Records for the task -
☆ ☆ ☆ ☆ ☆

(** C8, on the code.  Only text that [JSON.parse] rejects is logged and
    discarded.  A parsed value that is not iterable (a number, an object,
    [null]) makes the destructuring throw outside the [try]; a CALLRESULT
    or a CALL that is too short throws while its log line is built; a frame
    with an unknown message type is dropped without a log line.  In none of
    these cases is the station changed. *)
Theorem C8_malformed_frame_outcomes (env : Env) (s : Station) :
  handleCsmsMessage env None s = (addLog "ERR" MsgInvalid None s, Normal)
  /\ handleCsmsMessage env (Some (JNum 42)) s = (s, TypeError)
  /\ handleCsmsMessage env (Some (JObj [])) s = (s, TypeError)
  /\ handleCsmsMessage env (Some JNull) s = (s, TypeError)
  /\ handleCsmsMessage env (Some (JArr [JNum 3; JStr "m1"])) s
     = (s, TypeError)
  /\ handleCsmsMessage env (Some (JArr [JNum 2; JStr "m1"; JStr "Reset"])) s
     = (s, TypeError)
  /\ handleCsmsMessage env (Some (JArr [JNum 9; JStr "m1"; JObj []])) s
     = (s, Normal).
Proof. repeat split. Qed.

(** ** C9: clearFault *)

(** C9. [clearFault] checks nothing: whatever the status of the EVSE that
    carries the id, it ends Available with no fault and power 0, and its
    session is the one it had; other EVSEs are untouched.  On a Charging
    EVSE this leaves status Available next to a non-null session. *)
Theorem C9_clearFault_no_precondition (evseId : Z) (s : Station) (e : Evse) :
  findEvse evseId (evses s) = Some e ->
  (exists e',
     findEvse evseId (evses (clearFault evseId s)) = Some e'
     /\ status e' = Available /\ fault e' = None /\ power e' = 0
     /\ session e' = session e /\ temperature e' = temperature e
     /\ (status e = Charging -> is_Some (session e) ->
         status e' = Available /\ is_Some (session e')))
  /\ (forall id', id' <> evseId ->
        findEvse id' (evses (clearFault evseId s)) = findEvse id' (evses s)).
Proof.
  intros F. unfold clearFault. autorewrite with evs. split.
  - rewrite findEvse_patchEvses, F. simpl. eexists. split; [reflexivity|].
    simpl. repeat split. assumption.
  - intros id' N. apply findEvse_patchEvses_ne. exact N.
Qed.

Lemma C9_clearFault_no_precondition_witness :
  findEvse 1 (evses demoCharging) = Some demoEvse
  /\ status demoEvse = Charging
  /\ exists e',
       findEvse 1 (evses (clearFault 1 demoCharging)) = Some e'
       /\ status e' = Available /\ session e' = Some demoSession.
Proof.
  assert (F : findEvse 1 (evses demoCharging) = Some demoEvse)
    by (vm_compute; reflexivity).
  split; [exact F|]. split; [reflexivity|].
  destruct (C9_clearFault_no_precondition 1 demoCharging demoEvse F)
    as [[e' [A [B [_ [_ [C _]]]]]] _].
  exists e'. repeat split; assumption.
Defined.

(** ** C10: ChangeAvailability(Inoperative) during a session *)

Lemma sameEngineState_replyOCPP msgId st s :
  sameEngineState s (replyOCPP msgId st s).
Proof. unfold replyOCPP. destruct (wsIsOpen s); repeat split. Qed.

Lemma changeAvailability_effect env q msgId payload more s evseId :
  q == 2 ->
  getProp "operationalStatus" (Some payload) = Some (JStr "Inoperative") ->
  asId (nullish (getProp "evseId" (Some payload)) (JNum 1)) = Some evseId ->
  let s1 := fst (handleCsmsMessage env
                   (Some (JArr (JNum q :: msgId :: JStr "ChangeAvailability"
                                  :: payload :: more))) s) in
  evses s1 = patchEvses evseId (patch (Some Unavailable) None None None)
               (evses s)
  /\ intervals s1 = intervals s /\ meterRefs s1 = meterRefs s
  /\ config s1 = config s /\ timers s1 = timers s.
Proof.
  intros Hq Hop Hid s1. subst s1.
  rewrite (handle_call env q msgId _ payload more s Hq). cbn [fst].
  unfold dispatchCall. cbv zeta. cbn [isStr String.eqb Ascii.eqb Bool.eqb].
  rewrite Hop, Hid. cbn [isStr String.eqb Ascii.eqb Bool.eqb].
  match goal with
  | |- context [replyOCPP ?i ?st ?t] =>
      destruct (sameEngineState_replyOCPP i st t)
        as (Hc & He & _ & _ & _ & _ & Hm & Hi & Ht & _)
  end.
  cbn [evses sendOCPP addLog set_logs updateEvse set_evses intervals
       meterRefs config timers] in *.
  rewrite He, Hi, Hm, Hc, Ht. repeat split.
Qed.

(** C10. ChangeAvailability with [operationalStatus] Inoperative and a
    primitive message id, for an
    EVSE that holds a session, sets the status to Unavailable, keeps the
    session and leaves the intervals and [meterRefs] as they are.  The next
    tick of its metering interval passes the guard (the session is non-null,
    the status is not Faulted): the EVSE stays Unavailable, and with positive
    session parameters, the SOC below the target and the temperature at most
    85, SOC and energy both grow. *)
Theorem C10_inoperative_keeps_metering (env : Env) (q : Q)
    (msgId payload : json) (more : list json) (s : Station) (evseId : Z)
    (e : Evse) (ses : Session) (h : nat) (c : MeterClosure) :
  q == 2 ->
  primitive msgId = true ->
  getProp "operationalStatus" (Some payload) = Some (JStr "Inoperative") ->
  asId (nullish (getProp "evseId" (Some payload)) (JNum 1)) = Some evseId ->
  findEvse evseId (evses s) = Some e -> session e = Some ses ->
  lookupInterval h (intervals s) = Some (IMeter c) -> m_evseId c = evseId ->
  let s1 := fst (handleCsmsMessage env
                   (Some (JArr (JNum q :: msgId :: JStr "ChangeAvailability"
                                  :: payload :: more))) s) in
  (exists e1, findEvse evseId (evses s1) = Some e1
              /\ status e1 = Unavailable /\ session e1 = Some ses)
  /\ intervals s1 = intervals s /\ meterRefs s1 = meterRefs s
  /\ exists e2 ses2,
       findEvse evseId (evses (step (OpTick h) s1)) = Some e2
       /\ status e2 = Unavailable /\ session e2 = Some ses2
       /\ (0 < m_socRange c -> 0 < m_totalSeconds c -> 0 < m_totalEnergy c ->
           0 <= soc ses -> soc ses < cfg_socEnd (config s) ->
           cfg_socEnd (config s) <= 100 -> temperature e <= 85 ->
           soc ses < soc ses2 /\ energy ses < energy ses2).
Proof.
  intros Hq _ Hop Hid F S L Hc s1.
  destruct (changeAvailability_effect env q msgId payload more s evseId
              Hq Hop Hid) as (He & Hi & Hm & Hcfg & _).
  fold s1 in He, Hi, Hm, Hcfg.
  assert (F1 : findEvse evseId (evses s1)
               = Some (applyPatch (patch (Some Unavailable) None None None) e)).
  { rewrite He, findEvse_patchEvses, F. reflexivity. }
  split; [eexists; split; [exact F1 | split; [reflexivity | exact S]]|].
  split; [exact Hi|]. split; [exact Hm|].
  cbn [step]. rewrite Hi, L. cbn [fireInterval].
  destruct (meterTick_session h c s1
              (applyPatch (patch (Some Unavailable) None None None) e) ses)
    as [e2 [F2 [St [_ S2]]]].
  - rewrite Hc. exact F1.
  - exact S.
  - discriminate.
  - rewrite Hc in F2. exists e2. eexists.
    split; [exact F2|]. split; [exact St|]. split; [exact S2|].
    intros Pr Pt Pe P0 Ps P100 PT. rewrite Hcfg. cbn [temperature applyPatch
      patch p_temperature default from_option].
    pose proof (updatedSession_soc c (config s) ses (temperature e)) as Es.
    pose proof (updatedSession_energy c (config s) ses (temperature e)) as Ee.
    assert (Pm : 0 < curveMultOf (config s) ses
                     * Physics.tempDerating (temperature e))
      by (apply tick_multipliers; lra).
    pose proof (increment_pos _ _ (ratio_pos _ _ Pr Pt) Pm) as Is.
    pose proof (increment_pos _ _ (ratio_pos _ _ Pe Pt) Pm) as Ie.
    rewrite Qmult_assoc in Is, Ie.
    rewrite Es, Ee.
    destruct (Qmin'_spec
                (soc ses + m_socRange c / m_totalSeconds c
                           * curveMultOf (config s) ses
                           * Physics.tempDerating (temperature e))
                (cfg_socEnd (config s))) as [[A ->]|[A ->]];
      split; lra.
Qed.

☆ ☆ ☆ ☆ ☆

Task objective - The word to find is "demoEvse". Copy every line of the data that holds it.

Solution below -
  findEvse 1 (evses demoCharging) = Some demoEvse
  /\ status demoEvse = Charging
  assert (F : findEvse 1 (evses demoCharging) = Some demoEvse)
  destruct (C9_clearFault_no_precondition 1 demoCharging demoEvse F)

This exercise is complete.